Rachel Halpern

Reflecting on her journey to the UAE to attend the historic COP28 climate change summit this month, JANA’s head of sustainability, Rachel Halpern sums up the vibe on the ground was “everything, everywhere, all at once”.  

“Dubai is enormous and this was a COP at a scale not seen before,” Halpern tells Investment Magazine.  

“You had the sense that many private sector partnerships were being made and deals being done on the sidelines, which is exactly what we need to be seeing if we are at the beginning of a tipping point for action on climate.” 

But COP28 wasn’t all smooth sailing. The summit was off to an awkward start when its president Sultan Al Jaber was reported to have said there’s “no science” indicating that a fossil fuel phase-put will restrict global heating in a November event.  

Halpern was of the view that it could have contributed to the early win around the Loss and Damage fund in the summit, through which US$430 million ($641 million) is pledged to support poor states harmed by climate change.  

“It is unusual to have a significant agreement of the parties that early in the process – perhaps Al Jaber was motivated to secure a good news story.  

“However, more importantly the Loss and Damage announcements stood out because they were emblematic of the new phase that COPs have entered into: implementation of past agreements as opposed to new promises.” 

COP28 also achieved a historic agreement between close to 200 countries to “transition away” from fossil fuels. Halpern believes this change of language – while disappointing for some as the countries did not commit to a ‘phase out’ or ‘phase down’ – is a clear signal of direction for the private sector.  

“The thing to remember is the wording of the COP texts will never guarantee a 1.5 degree [global heating restriction] future, that is and always has been up to the private sector. 

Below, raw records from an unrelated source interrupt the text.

(** C9 as the specification words it fails: a pointer-down near the corner
    of the canvas hits neither the caption nor a slot, and the controller's
    state is not what it was: [lastMousePos] is now the pointer position. *)
Lemma mouseDown_miss_changes_state :
  Idle (@initialController float _) /\
  hitsMessage (Sample.props (mkPoint (lit (1 # 2)) (lit (92 # 100))))
              (mkPoint (lit (5 # 100)) (lit (5 # 100))) = false /\
  scanSlots (Sample.props (mkPoint (lit (1 # 2)) (lit (92 # 100))))
            (mkPoint (lit (5 # 100)) (lit (5 # 100)))
            (slots (Sample.props (mkPoint (lit (1 # 2)) (lit (92 # 100))))) = None /\
  handleMouseDown (Sample.props (mkPoint (lit (1 # 2)) (lit (92 # 100))))
                  initialController (mkPoint (lit (5 # 100)) (lit (5 # 100)))
  <> initialController.
Proof.
  split; [split; reflexivity|].
  split; [vm_compute; reflexivity|]. split; [vm_compute; reflexivity|].
  intro E.
  apply (f_equal (fun c => PrimFloat.eqb (pt_x (lastMousePos c)) (lit 0))) in E.
  vm_compute in E. discriminate E.
Qed.

Lemma mouseDown_slot_hit_test_witness :
  Idle (@initialController float _) /\
  handleMouseDown (Sample.props (mkPoint (lit (1 # 2)) (lit (92 # 100))))
                  initialController (mkPoint (lit (1 # 2)) (lit (14 # 100)))
  = mkController true (Some (TargetSlot "slot-0"))
                 (mkPoint (lit (1 # 2)) (lit (14 # 100))) "default".
Proof.
  split; [split; reflexivity|].
  apply (proj1 (proj2 (@mouseDown_slot_hit_test float _ _
           (Sample.props (mkPoint (lit (1 # 2)) (lit (92 # 100))))
           initialController (mkPoint (lit (1 # 2)) (lit (14 # 100)))
           (conj eq_refl eq_refl)))
         [] Sample.ringSlot [Sample.heroSlot]).
  - vm_compute. reflexivity.
  - reflexivity.
  - constructor.
  - vm_compute. reflexivity.
Defined.

(* ================================================================= *)
(** ** The caption *)

Section StringFacts.

Local Open Scope string_scope.

Lemma append_empty_r (s : string) : s ++ "" = s.
Proof. induction s as [|c s IH]; simpl; [reflexivity | rewrite IH; reflexivity]. Qed.

Lemma append_assoc (s t u : string) : (s ++ t) ++ u = s ++ t ++ u.
Proof. induction s as [|c s IH]; simpl; [reflexivity | rewrite IH; reflexivity]. Qed.
(** * Span links: trace-to-logs / trace-to-metrics query building, time-window
      derivation, and the alert state-history stub.

    A shallow embedding of the span-link factory of the trace view
    ([createSpanLinkFactory] and the functions it calls) and of
    [pkg/services/ngalert/state/historian/sql.go].

    Conventions of the embedding
    - JavaScript strings are [string]; an optional property [p?: T] is
      [option T] ([None] is [undefined]).
    - Truthiness is written out: a string is truthy when it is not empty, an
      optional boolean when it is [Some true], an array always.
    - Span times are integer microseconds and time shifts integer
      milliseconds; the only non-integer intermediate values are quotients by
      1000, which are kept as exact rationals ([Q]) and rounded with
      [Qfloor], the counterpart of [Math.floor]. JavaScript computes the
      quotient and its sum with the shift in double precision: the result
      of [Math.floor] is the same as long as the times are at most 2^52
      microseconds and the shifts at most 2^41 milliseconds in absolute
      value (with no shift, for every time a double holds exactly); for
      larger shifts the rounded sum can reach the next integer.
    - The closure variable [scopedVars] and the console are explicit state. *)

From Stdlib Require Import ZArith QArith Qround List String Ascii Bool Lia.
Import ListNotations.

Open Scope string_scope.
Open Scope Z_scope.

(** ** JavaScript primitives used by the module *)

Module JS.

(** The double-quote character, as a one-character string. *)
Definition dq : string := String "034"%char EmptyString.

(** [Boolean(s)] for a string. *)
Definition truthy (s : string) : bool := negb (s =? "")%string.

(** [Boolean(o)] for an optional string. *)
Definition truthy_opt (o : option string) : bool :=
  match o with
  | Some s => truthy s
  | None => false
  end.

(** [Boolean(b)] for an optional boolean. *)
Definition truthy_flag (o : option bool) : bool :=
  match o with
  | Some b => b
  | None => false
  end.

(** [a || d] where [a] is an optional array: every array, the empty one
    included, is truthy, so [d] is taken only for [undefined]. *)
Definition or_else {A : Type} (a : option (list A)) (d : list A) : list A :=
  match a with
  | Some l => l
  | None => d
  end.

(** [Array.prototype.join] on an array of strings. *)
Fixpoint join (sep : string) (l : list string) : string :=
  match l with
  | [] => ""
  | [x] => x
  | x :: ((_ :: _) as xs) => x ++ sep ++ join sep xs
  end.

(** [s.indexOf(pat) !== -1]. *)
Fixpoint includes (pat s : string) : bool :=
  if String.prefix pat s then true
  else match s with
       | EmptyString => false
       | String _ rest => includes pat rest
       end.

(** The replacement-text expansion of [String.prototype.replace] for a
    pattern without capture groups: [$$] is a dollar sign, [$&] the matched
    text, [$`] the text before the match and [$'] the text after it; any
    other [$] stands for itself. *)
Fixpoint getSubstitution (matched before after replacement : string) : string :=
  match replacement with
  | EmptyString => ""
  | String c tl =>
      if (c =? "$")%char then
        match tl with
        | EmptyString => "$"
        | String d rest =>
            if (d =? "$")%char then "$" ++ getSubstitution matched before after rest
            else if (d =? "&")%char then matched ++ getSubstitution matched before after rest
            else if (d =? "`")%char then before ++ getSubstitution matched before after rest
            else if (d =? "'")%char then after ++ getSubstitution matched before after rest
            else String c (getSubstitution matched before after tl)
        end
      else String c (getSubstitution matched before after tl)
  end.

(** The scan of [whole.replace(/pat/g, replacement)] for a literal,
    non-empty [pat]: [s] is the suffix of [whole] at offset [pos], and
    [skip] counts the characters of a match still to be consumed. *)
Fixpoint replaceAllFrom (pat replacement whole : string) (pos skip : nat) (s : string)
  : string :=
  match s with
  | EmptyString => ""
  | String c rest =>
      match skip with
      | S k => replaceAllFrom pat replacement whole (S pos) k rest
      | O =>
          if String.prefix pat s then
            getSubstitution pat
              (String.substring 0 pos whole)
              (String.substring (pos + String.length pat) (String.length whole) whole)
              replacement
            ++ replaceAllFrom pat replacement whole (S pos) (String.length pat - 1) rest
          else String c (replaceAllFrom pat replacement whole (S pos) 0 rest)
      end
  end.

(** [acc.push(x)], as the array after the call. *)
Definition push {A : Type} (acc : list A) (x : A) : list A := (acc ++ [x])%list.

Definition replaceAll (pat replacement whole : string) : string :=
  replaceAllFrom pat replacement whole 0 0 whole.

End JS.

(** ** Data model *)

(** [KeyValue<string>]: one entry of a tag mapping, [{ key, value? }]. *)
Record KeyValue : Type := Build_KeyValue {
  kv_key : string;
  kv_value : option string
}.

(** [TraceKeyValuePair]: one tag of a span or of its process. *)
Record TraceKeyValuePair : Type := Build_TraceKeyValuePair {
  tag_key : string;
  tag_value : string
}.

Record TraceProcess : Type := Build_TraceProcess {
  process_tags : list TraceKeyValuePair
}.

(** [TraceSpan] and [TraceSpanReference], with the fields the factory reads.
    [startTime] and [duration] are in microseconds. *)
Inductive TraceSpan : Type := Build_TraceSpan {
  spanID : string;
  traceID : string;
  operationName : string;
  startTime : Z;
  duration : Z;
  tags : list TraceKeyValuePair;
  process : TraceProcess;
  references : option (list TraceSpanReference);
  subsidiarilyReferencedBy : option (list TraceSpanReference);
  dataFrameRowIndex : option nat
}
with TraceSpanReference : Type := Build_TraceSpanReference {
  refType : string;
  refSpan : option TraceSpan;
  refSpanID : string;
  refTraceID : string
}.

Record Trace : Type := Build_Trace {
  trace_traceID : string;
  traceName : string;
  trace_duration : Z
}.

(** [TraceToLogsOptionsV2] of [TraceToLogsSettings.tsx]. *)
Record TraceToLogsOptionsV2 : Type := Build_TraceToLogsOptionsV2 {
  datasourceUid : option string;
  logs_tags : option (list KeyValue);
  spanStartTimeShift : option string;
  spanEndTimeShift : option string;
  filterByTraceID : option bool;
  filterBySpanID : option bool;
  logs_query : option string;
  customQuery : bool
}.

(** [TraceToMetricQuery] and [TraceToMetricsOptions]. *)
Record TraceToMetricQuery : Type := Build_TraceToMetricQuery {
  mq_name : option string;
  mq_query : option string
}.

Record TraceToMetricsOptions : Type := Build_TraceToMetricsOptions {
  metrics_datasourceUid : option string;
  metrics_tags : option (list KeyValue);
  queries : option (list TraceToMetricQuery);
  metrics_spanStartTimeShift : option string;
  metrics_spanEndTimeShift : option string
}.

(** The query objects the builders produce, one constructor per shape. *)
Inductive DataQuery : Type :=
| BareQuery (refId : string)
| LokiQuery (expr refId : string)
| ElasticsearchOrOpensearchQuery (query refId : string) (metrics : list (string * string))
| SplunkQuery (query refId : string)
| PromQuery (expr refId : string)
| UserQuery (query : option string).

(** The text carried by a query object ([expr] or [query]). *)
Definition queryText (q : DataQuery) : string :=
  match q with
  | BareQuery _ => ""
  | LokiQuery e _ => e
  | ElasticsearchOrOpensearchQuery t _ _ => t
  | SplunkQuery t _ => t
  | PromQuery e _ => e
  | UserQuery (Some t) => t
  | UserQuery None => ""
  end.

(** The pair [{ query, tags }] every log-query builder returns. *)
Record QueryData : Type := Build_QueryData {
  qd_query : DataQuery;
  qd_tags : string
}.

(** [dateTime(ms)]: a point in time, in milliseconds since the epoch. *)
Definition DateTime : Type := Z.
Definition dateTime (ms : Z) : DateTime := ms.

Record RawTimeRange : Type := Build_RawTimeRange {
  raw_from : DateTime;
  raw_to : DateTime
}.

Record TimeRange : Type := Build_TimeRange {
  from : DateTime;
  to : DateTime;
  raw : RawTimeRange
}.

Record TimeShift : Type := Build_TimeShift {
  startMs : Z;
  endMs : Z
}.

(** ** Tag resolution *)

(** Default keys to use when there are no configured tags. *)
Definition defaultKeys : list KeyValue :=
  map (fun k => Build_KeyValue k None) ["cluster"; "hostname"; "namespace"; "pod"].

Definition defaultLabelValueSign : string := "=".

(** [keyValue.value ? keyValue.value : keyValue.key]: the label a mapping
    entry projects its tag onto. *)
Definition labelOf (keyValue : KeyValue) : string :=
  match kv_value keyValue with
  | Some v => if JS.truthy v then v else kv_key keyValue
  | None => kv_key keyValue
  end.

(** The value [map] yields for one tag in [getTags]: the fragment
    [label<sign>"value"] when a mapping entry has the tag's key,
    [undefined] otherwise. *)
Definition tagFragment (mapping : list KeyValue) (labelValueSign : string)
  (tag : TraceKeyValuePair) : option string :=
  match find (fun keyValue => (kv_key keyValue =? tag_key tag)%string) mapping with
  | Some keyValue =>
      Some (labelOf keyValue ++ labelValueSign ++ JS.dq ++ tag_value tag ++ JS.dq)
  | None => None
  end.

(** [.filter((v) => Boolean(v))] on the mapped array. *)
Fixpoint filterBoolean (l : list (option string)) : list string :=
  match l with
  | [] => []
  | Some s :: rest => if JS.truthy s then s :: filterBoolean rest else filterBoolean rest
  | None :: rest => filterBoolean rest
  end.

Definition getTags (span : TraceSpan) (mapping : list KeyValue) (labelValueSign : string)
  : list string :=
  filterBoolean
    (map (tagFragment mapping labelValueSign) (process_tags (process span) ++ tags span)).

(** ** Log-query builders *)

Definition getQueryForLoki (span : TraceSpan) (options : TraceToLogsOptionsV2) : QueryData :=
  let tags := JS.join ", " (getTags span (JS.or_else (logs_tags options) defaultKeys)
                                    defaultLabelValueSign) in
  if negb (JS.truthy tags) then Build_QueryData (LokiQuery "" "") tags
  else
    let expr := "{$__tags}" in
    let expr := if JS.truthy_flag (filterByTraceID options) && JS.truthy (traceID span)
                then expr ++ " |=" ++ JS.dq ++ "$__span.traceId" ++ JS.dq
                else expr in
    let expr := if JS.truthy_flag (filterBySpanID options) && JS.truthy (spanID span)
                then expr ++ " |=" ++ JS.dq ++ "$__span.id" ++ JS.dq
                else expr in
    Build_QueryData (LokiQuery expr "") tags.
(** ** Claims about the pull adapter *)

(** C1.  A chunk whose first choice has non-empty delta content makes one
    pull return one delta: role "assistant", content the chunk's content
    unchanged, no error, and the adapter keeps nothing but the cursor.  So a
    stream of two chunks "hello " and "world" followed by the end of the stream
    gives, in three pulls, two non-empty deltas whose contents put together
    read "hello world", and then [io.EOF]. *)
Theorem Recv_delta_per_content_chunk :
  forall (cursor : Type) (T : Transport cursor),
    (forall (s : streamWrapper cursor) chunk cur choice0 rest,
        stream_Recv (stream s) = ((chunk, None), cur) ->
        chunk_Choices chunk = choice0 :: rest ->
        delta_Content (Delta choice0) <> "" ->
        Recv s =
          ((Some {| Message := {| Role := "assistant";
                                  Content := delta_Content (Delta choice0) |} |},
            None),
           {| stream := cur |}))
    /\
    (forall (s : streamWrapper cursor) chunk1 chunk2 chunk3 cur1 cur2 cur3
            first1 rest1 first2 rest2,
        stream_Recv (stream s) = ((chunk1, None), cur1) ->
        stream_Recv cur1 = ((chunk2, None), cur2) ->
        stream_Recv cur2 = ((chunk3, Some io_EOF), cur3) ->
        chunk_Choices chunk1 = first1 :: rest1 ->
        delta_Content (Delta first1) = "hello " ->
        chunk_Choices chunk2 = first2 :: rest2 ->
        delta_Content (Delta first2) = "world" ->
        pulls 3 s =
          ([ (Some {| Message := {| Role := "assistant"; Content := "hello " |} |},
              None);
             (Some {| Message := {| Role := "assistant"; Content := "world" |} |},
              None);
             (None, Some io_EOF) ],
           {| stream := cur3 |})
        /\ map classify (fst (pulls 3 s)) =
             [ DELTA {| Role := "assistant"; Content := "hello " |};
               DELTA {| Role := "assistant"; Content := "world" |};
               DONE ]
        /\ collect 3 s "" = Some (inl "hello world")).
Proof.
  intros cursor T. split.
  - intros s chunk cur choice0 rest Hread Hsome Hfull.
    exact (Recv_content s chunk cur choice0 rest Hread Hsome Hfull).
  - intros s chunk1 chunk2 chunk3 cur1 cur2 cur3 first1 rest1 first2 rest2
           H1 H2 H3 Hc1 Ht1 Hc2 Ht2.
    assert (R1 : Recv s =
      ((Some {| Message := {| Role := "assistant"; Content := "hello " |} |},
        None), {| stream := cur1 |})).
    { rewrite <- Ht1. apply (Recv_content s chunk1 cur1 first1 rest1 H1 Hc1).
      rewrite Ht1. discriminate. }
    assert (R2 : Recv {| stream := cur1 |} =
      ((Some {| Message := {| Role := "assistant"; Content := "world" |} |},
        None), {| stream := cur2 |})).
    { rewrite <- Ht2.
      apply (Recv_content {| stream := cur1 |} chunk2 cur2 first2 rest2 H2 Hc2).
      rewrite Ht2. discriminate. }
    assert (R3 : Recv {| stream := cur2 |} =
      ((None, Some io_EOF), {| stream := cur3 |})).
    { apply (Recv_read_error {| stream := cur2 |} chunk3 io_EOF cur3 H3). }
    assert (P : pulls 3 s =
      ([ (Some {| Message := {| Role := "assistant"; Content := "hello " |} |},
          None);
         (Some {| Message := {| Role := "assistant"; Content := "world" |} |},
          None);
         (None, Some io_EOF) ],
       {| stream := cur3 |})).
    { rewrite pulls_S, R1. cbn [fst snd].
      rewrite pulls_S, R2. cbn [fst snd].
      rewrite pulls_S, R3. reflexivity. }
    split; [exact P|]. split; [rewrite P; reflexivity|].
    cbn [collect]. rewrite R1. cbn [classify fst snd Message Content].
    rewrite R2. cbn [classify fst snd Message Content].
    rewrite R3. reflexivity.
Qed.

Lemma Recv_delta_per_content_chunk_witness :
  @Recv script silentTransport {| stream := helloWorld |} =
    ((Some {| Message := {| Role := "assistant"; Content := "hello " |} |}, None),
     {| stream := [ (contentChunk "world", None) ] |})
  /\ @collect script silentTransport 3 {| stream := helloWorld |} "" =
       Some (inl "hello world").
Proof.
  split.
  - apply (proj1 (Recv_delta_per_content_chunk script silentTransport)
             {| stream := helloWorld |} (contentChunk "hello ")
             [ (contentChunk "world", None) ]
             {| Delta := {| delta_Content := "hello " |} |} []).
    + reflexivity.
    + reflexivity.
    + simpl. discriminate.
  - apply (proj2 (Recv_delta_per_content_chunk script silentTransport)
             {| stream := helloWorld |}
             (contentChunk "hello ") (contentChunk "world")
             {| chunk_Choices := [] |}
             [ (contentChunk "world", None) ] [] []
             {| Delta := {| delta_Content := "hello " |} |} []
             {| Delta := {| delta_Content := "world" |} |} []);
      reflexivity.
Defined.

(** C2.  A chunk with no choices, or whose first choice has empty delta
    content, makes the pull return [(nil, nil)]: no delta and no error.  The
    stream goes on: the adapter is left holding the cursor as that one read
    left it, and when the next chunk carries content the next pull returns
    it. *)
Theorem Recv_empty_on_non_content_chunk :
  forall (cursor : Type) (T : Transport cursor)
         (s : streamWrapper cursor) chunk cur,
    stream_Recv (stream s) = ((chunk, None), cur) ->
    (chunk_Choices chunk = [] \/
     exists choice0 rest,
       chunk_Choices chunk = choice0 :: rest /\
       delta_Content (Delta choice0) = "") ->
    Recv s = ((None, None), {| stream := cur |})
    /\ classify (fst (Recv s)) = EMPTY
    /\ (forall chunk' cur' first rest,
          stream_Recv cur = ((chunk', None), cur') ->
          chunk_Choices chunk' = first :: rest ->
          delta_Content (Delta first) <> "" ->
          pulls 2 s =
            ([ (None, None);
               (Some {| Message := {| Role := "assistant";
                                      Content := delta_Content (Delta first) |} |},
                None) ],
             {| stream := cur' |})).
Proof.
  intros cursor T s chunk cur Hread Hquiet.
  assert (R : Recv s = ((None, None), {| stream := cur |})).
  { destruct Hquiet as [Hnone | (choice0 & rest & Hsome & Hempty)].
    - exact (Recv_no_choices s chunk cur Hread Hnone).
    - exact (Recv_empty_content s chunk cur choice0 rest Hread Hsome Hempty). }
  split; [exact R|]. split; [rewrite R; reflexivity|].
  intros chunk' cur' first rest Hread' Hsome' Hfull'.
  rewrite pulls_S, R. cbn [fst snd].
  rewrite pulls_S.
  rewrite (Recv_content {| stream := cur |} chunk' cur' first rest Hread' Hsome' Hfull').
  reflexivity.
Qed.

Lemma Recv_empty_on_non_content_chunk_witness :
  (@Recv script silentTransport {| stream := sparseStream |} =
     ((None, None),
      {| stream := [ (roleOnlyChunk, None); (contentChunk "late", None) ] |}))
  /\ (@pulls script silentTransport 2
        {| stream := [ (roleOnlyChunk, None); (contentChunk "late", None) ] |} =
      ([ (None, None);
         (Some {| Message := {| Role := "assistant"; Content := "late" |} |},
          None) ],
       {| stream := [] |})).
Proof.
  split.
  - apply (Recv_empty_on_non_content_chunk script silentTransport
             {| stream := sparseStream |} keepaliveChunk
             [ (roleOnlyChunk, None); (contentChunk "late", None) ]).
    + reflexivity.
    + left. reflexivity.
  - apply (proj2 (proj2
             (Recv_empty_on_non_content_chunk script silentTransport
                {| stream := [ (roleOnlyChunk, None); (contentChunk "late", None) ] |}
                roleOnlyChunk [ (contentChunk "late", None) ]
                eq_refl
                (or_intror
                   (ex_intro _ {| Delta := {| delta_Content := "" |} |}
                      (ex_intro _ [] (conj eq_refl eq_refl))))))
             (contentChunk "late") []
             {| Delta := {| delta_Content := "late" |} |} []).
    + reflexivity.
    + reflexivity.
    + simpl. discriminate.
Defined.

(** C3.  Whatever error the cursor's read reports, the pull returns that very
    error with a nil response.  When it is the sentinel [io.EOF], the consumer
    sees the end of the stream and no failure; when it is anything else, the
    consumer sees that error, unwrapped, and cannot take it for the end of the
    stream.  This holds wherever in the stream the read happens. *)
Theorem Recv_end_of_stream_and_read_error :
  forall (cursor : Type) (T : Transport cursor)
         (s : streamWrapper cursor) chunk err cur,
    stream_Recv (stream s) = ((chunk, Some err), cur) ->
    Recv s = ((None, Some err), {| stream := cur |})
    /\ (err = io_EOF ->
        classify (fst (Recv s)) = DONE /\
        forall e, classify (fst (Recv s)) <> ERROR e)
    /\ (err <> io_EOF ->
        classify (fst (Recv s)) = ERROR err /\
        classify (fst (Recv s)) <> DONE /\
        snd (fst (Recv s)) <> Some io_EOF /\
        isEndOfStream (fst (Recv s)) = false).
Proof.
  intros cursor T s chunk err cur Hread.
  rewrite (Recv_read_error s chunk err cur Hread).
  split; [reflexivity|]. cbn [fst snd classify isEndOfStream]. split.
  - intros ->. split; [reflexivity|]. intros e. discriminate.
  - intros Hne. apply is_EOF_false in Hne. rewrite Hne.
    split; [reflexivity|]. split; [discriminate|]. split; [|reflexivity].
    intros Heq. injection Heq as ->. discriminate Hne.
Qed.

Lemma Recv_end_of_stream_and_read_error_witness :
  (classify (fst (@Recv script silentTransport {| stream := [] |})) = DONE)
  /\ (@pulls script silentTransport 2 {| stream := brokenStream |} =
        ([ (Some {| Message := {| Role := "assistant"; Content := "partial" |} |},
            None);
           (None, Some (errorString "unexpected end of JSON input")) ],
         {| stream := [] |}))
  /\ (classify
        (fst (@Recv script silentTransport {| stream := tl brokenStream |})) =
      ERROR (errorString "unexpected end of JSON input")).
Proof.
  split; [|split].
  - apply (Recv_end_of_stream_and_read_error script silentTransport
             {| stream := [] |} {| chunk_Choices := [] |} io_EOF []
             eq_refl).
    reflexivity.
  - rewrite pulls_S. cbn [Recv brokenStream stream_Recv silentTransport
                           scriptedTransport script_Recv stream].
    simpl. f_equal.
  - apply (Recv_end_of_stream_and_read_error script silentTransport
             {| stream := tl brokenStream |} keepaliveChunk
             (errorString "unexpected end of JSON input") []
             eq_refl).
    discriminate.
Defined.

(** C10.  The result pair of a pull has exactly one of four shapes: a
    response and no error; neither; no response and [io.EOF]; no response and
    another error.  It never carries both a response and an error, and a
    response it carries has role assistant and content that is not empty. *)
Theorem Recv_four_outcomes :
  forall (cursor : Type) (T : Transport cursor) (s : streamWrapper cursor),
    b2n (isDelta (fst (Recv s))) + b2n (isEmpty (fst (Recv s)))
      + b2n (isEndOfStream (fst (Recv s))) + b2n (isFailure (fst (Recv s))) = 1
    /\ ~ (fst (fst (Recv s)) <> None /\ snd (fst (Recv s)) <> None)
    /\ (forall resp,
          fst (fst (Recv s)) = Some resp ->
          Role (Message resp) = llm_RoleAssistant /\
          Content (Message resp) <> "").
Proof.
  intros cursor T s.
  destruct (Recv_shape s)
    as [(text & Hfull & R) | [R | [R | (err & Hne & R)]]]; rewrite R.
  - split; [reflexivity|]. split.
    + intros [_ H]. apply H. reflexivity.
    + intros resp Hresp. cbn [fst] in Hresp. injection Hresp as <-.
      split; [reflexivity | exact Hfull].
  - split; [reflexivity|]. split.
    + intros [H _]. apply H. reflexivity.
    + intros resp Hresp. discriminate Hresp.
  - split; [reflexivity|]. split.
    + intros [H _]. apply H. reflexivity.
    + intros resp Hresp. discriminate Hresp.
  - apply is_EOF_false in Hne. split.
    + cbn [fst snd isDelta isEmpty isEndOfStream isFailure]. rewrite Hne.
      reflexivity.
    + split.
      * intros [H _]. apply H. reflexivity.
      * intros resp Hresp. discriminate Hresp.
Qed.

Lemma Recv_four_outcomes_witness :
  Role (Message {| Message := {| Role := "assistant"; Content := "hello " |} |})
    = llm_RoleAssistant
  /\ Content
       (Message {| Message := {| Role := "assistant"; Content := "hello " |} |})
     <> "".
Proof.
  apply (proj2 (proj2 (Recv_four_outcomes script silentTransport
                         {| stream := helloWorld |}))).
  reflexivity.
Defined.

“Even though the text calls for an orderly transition it cannot be so – it will be creative chaos – but that is what happens when the whole global economy is trying to do the same thing at the same time.” 

A lucrative opportunity lies in emerging markets, she says, as government, corporates and investors were seen at COP28 creatively addressing the problem of de-risking private capital to fund transition.  

“Trillions of dollars annually need to be invested by the private sector in emerging markets or the world will simply not achieve net zero.  

“It’s an exciting time as an enormous and attractive pool of opportunities will open up for investors if the right structure can be found.”